Standing in the Rain

Authors Notes: So I'm redoing this. I hope you enjoy it, and even more then that I hope that some of you are still watching me in the event that I did revive the story. I warn you though that this is not the same fic exactly, its going to be darker and a bit more serious.

Here there be monsters.

Disclaim: I own nothing.

Without Ceremony

In fairy tales there is always a big lead up to a final battle, to any action that will determine the outcome of a war. Before the climax we are forced to determine the differences between our hero and our villain, we are taught as children that in the universe, in there fairy tales that there is good and there is evil and that there are clear defining lines that are drawn between the two.

But in the real world there are no lines, oh certainly there are the ones that we imagine there, right and wrong black and white, but in reality there are only the spaces between the shades of gray and the variations on the concepts that we were taught would stand up to anything. We are still fond of the anticipation, we fancy that there is a clear path that will arise from any action and that each step we take is inevitably going to lead to a specific end.

Wizards are just as guilty of this as Muggles, for all that they fancy themselves enlightened and more capable of thinking beyond the limits that they see Muggles as having created for themselves. They still draw lines, dark and light, magical and mundane, no idea of the full spectrum of the world that they have found themselves fortunate enough to belong to.

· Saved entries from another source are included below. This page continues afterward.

(* ===== verification/JitBlock.v ===== *)
(** Every operation, then blocks and self-loops: what is emitted against what the
    interpreter does. *)

From S2P Require Import Prelude Cpu Pcode Wasm Jit JitSim JitArms JitAccess.

(** One instruction: what [translate_instruction] emits against what the
    interpreter does, over every operation. *)
(** * Operations at the width of the wasm type *)
Lemma lanewise_bits f g :
  g false false = false → (∀ x y m, Z.testbit (f x y) m = g (Z.testbit x m) (Z.testbit y m)) → lanewise f.
Proof.
  intros Hg Hf x y. split.
  - apply Z.bits_inj'. intros m Hm. rewrite Hf. destruct (decide (m < 64)).
    + by rewrite !Z.mod_pow2_bits_low, Hf by lia.
    + by rewrite !Z.mod_pow2_bits_high by lia.
  - rewrite <- !Z.shiftr_div_pow2 by lia. apply Z.bits_inj'. intros m Hm. by rewrite Hf, !Z.shiftr_spec, Hf by lia.
Qed.
Lemma matches_mod o (f : Z → Z → Z) :
  (∀ w x y, int_op o w x y = Some (wrap w (f x y))) →
  matches (λ x y, Some (wrap 32 (f x y))) (λ x y, Some (wrap 64 (f x y))) (int_op o).
Proof.
  intros Ho n x y z Hn Hx Hy Hz. rewrite Ho in Hz. injection Hz as <-. exists (wrap (width n) (f x y)).
  split; [unfold width; by destruct (n =? 8)|]. rewrite width_mod by done. unfold wrap. by rewrite Z.mod_mod by lia.
Qed.
Lemma matches_bits o (f : Z → Z → Z) :
  (∀ w x y, int_op o w x y = Some (f x y)) → matches (λ x y, Some (f x y)) (λ x y, Some (f x y)) (int_op o).
Proof. intros Ho n x y z Hn Hx Hy Hz. rewrite Ho in Hz. injection Hz as <-. exists (f x y). by destruct (n =? 8). Qed.
Lemma decides_unsigned o (f : Z → Z → bool) :
  (∀ w x y, cmp_op o w x y = Some (f x y)) →
  decides (λ x y, Some (W.truth (f x y))) (λ x y, Some (W.truth (f x y))) (cmp_op o) (λ _ x, x).
Proof. intros Ho n x y z Hn Hx Hy Hz. rewrite Ho in Hz. injection Hz as <-. by destruct (n =? 8). Qed.
Lemma decides_signed o (f : Z → Z → bool) :
  (∀ w x y, cmp_op o w x y = Some (f (signed w x) (signed w y))) →
  decides (λ x y, Some (W.truth (f (signed 32 x) (signed 32 y)))) (λ x y, Some (W.truth (f (signed 64 x) (signed 64 y))))
    (cmp_op o) (λ n x, wrap (width n) (signed (8 * n) x)).
Proof.
  intros Ho n x y z Hn Hx Hy Hz. rewrite Ho in Hz. injection Hz as <-. pose proof (signed_width n x Hn) as Ex.
  pose proof (signed_width n y Hn) as Ey. unfold width in *. by destruct (n =? 8); rewrite Ex, Ey.
Qed.
Lemma bool_fits (x y : Z) : fits 8 x → fits 8 y → fits 32 (Z.land x y) ∧ fits 32 (Z.lor x y) ∧ fits 32 (Z.lxor x y).
Proof.
  intros Hx Hy. assert (∀ z, (∀ m, 8 ≤ m → Z.testbit z m = false) → 0 ≤ z → fits 32 z) as Hb.
  { intros z Hz Hz0. split; [done|]. apply Z.lt_le_trans with (2 ^ 8); [|lia].
    destruct (decide (z = 0)) as [->|]; [lia|]. apply Z.log2_lt_pow2; [lia|].
    destruct (decide (8 ≤ Z.log2 z)) as [Hl|]; [|lia]. apply Hz in Hl. rewrite Z.bit_log2 in Hl by lia. done. }
  assert (∀ z m, fits 8 z → 8 ≤ m → Z.testbit z m = false) as Hh.
  { intros z m Hz Hm. rewrite <- (Z.mod_small z (2 ^ 8)) by done. by apply Z.mod_pow2_bits_high. }
  destruct Hx as [Hx0 Hx], Hy as [Hy0 Hy]. split_and!; apply Hb.
  - intros m Hm. by rewrite Z.land_spec, Hh.
  - apply Z.land_nonneg. by left.
  - intros m Hm. by rewrite Z.lor_spec, !Hh.
  - by apply Z.lor_nonneg.
  - intros m Hm. by rewrite Z.lxor_spec, !Hh.
  - by apply Z.lxor_nonneg.
Qed.

(** * Instructions the lifter produces *)
Definition is_const (v : Value) : bool := match v with Const _ _ => true | Var _ => false end.
Section inst.
Context `{Arch}.
Definition inst_ok (i : Inst) : Prop :=
  let '(out, a, b) := (i_out i, i_a i, i_b i) in
  var_ok out ∧ value_ok a ∧ value_ok b ∧
  match i_op i with
  | Op.Copy | Op.IntNot => size_of b = 0 ∧ (v_size out = 16 → lane_apart out a)
  | Op.IntNegate | Op.BoolNot | Op.IntToFloat | Op.UintToFloat | Op.FloatToFloat | Op.FloatToInt => size_of b = 0
  | Op.ZeroExtend => size_of b = 0 ∧ size_of a < v_size out
  | Op.SignExtend => size_of b = 0 ∧ size_of a < v_size out ∧ (v_size out = 16 → sext_apart out a)
  | Op.IntXor | Op.IntOr | Op.IntAnd => v_size out = 16 → lane_apart out a ∧ lane_apart out b
  | Op.Select cond => var_ok (var_new cond 1)
  | Op.Load _ => v_size out = 16 → addr_apart out a
  | Op.Exception => raises a
  | Op.InstructionMarker => v_size out = 0 ∧ size_of a = 8 ∧ size_of b = 8 ∧ is_const a = true ∧ is_const b = true
  | _ => True
  end.
End inst.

These lines that they draw between dark and light make it almost impossible to see where the true monsters lie, where we may take a glimpse at someone like Thomas Marvolo Riddle and see a monster, was there a clear moment in time where he became such? Was there a great amount of pomp and ceremony put into his ascension as a dark lord or was he born the monster we view him as?

On the other end of the spectrum there is Albus Dumbledore seen as the pinnacle of light, a shinning example of how a wizard should be. But is this the truth or simply a facade? We've all heard of his defeat of Grindlewald in the first war and seen how this seems to have accounted him a status above the rest of the world. Someone to be revered and held up as an example for the rest of us. But how much of this story is myth simply repeated for the sake of reinforcing our awe in the man?

Now remember this isn't a fairy tale and this is the real world which is why it shouldn't surprise you that without any fanfare Riddle was destroyed, and not by Dumbledore, the savior of the light, either. No, Riddle was defeated by a infant without any ceremony one Halloween night, an infant that Riddle had found himself unable to kill. An unknown neither light nor dark claimed as their own, and thus the future was changed.

And it should surprise you even less, given how imperfect the real world is, that this child, responsible for ridding the world of the largest threat at the moment was, with just as little ceremony, abandoned. First gifted upon Muggle relatives who would never understand what he was any more then they would tolerate it, which is to say not at all, and then cast aside by them, into a gutter careless over whether the infant lived or died.

And in a sense he did die, he was never going to be the same child that he had been on his way to becoming, instead something dark twined around his heart and something new was born.

In a gutter in the Muggle world, without any fanfare or ceremony the fate of the world in general, both Muggle and Magical, was completely altered never to be returned to what it was.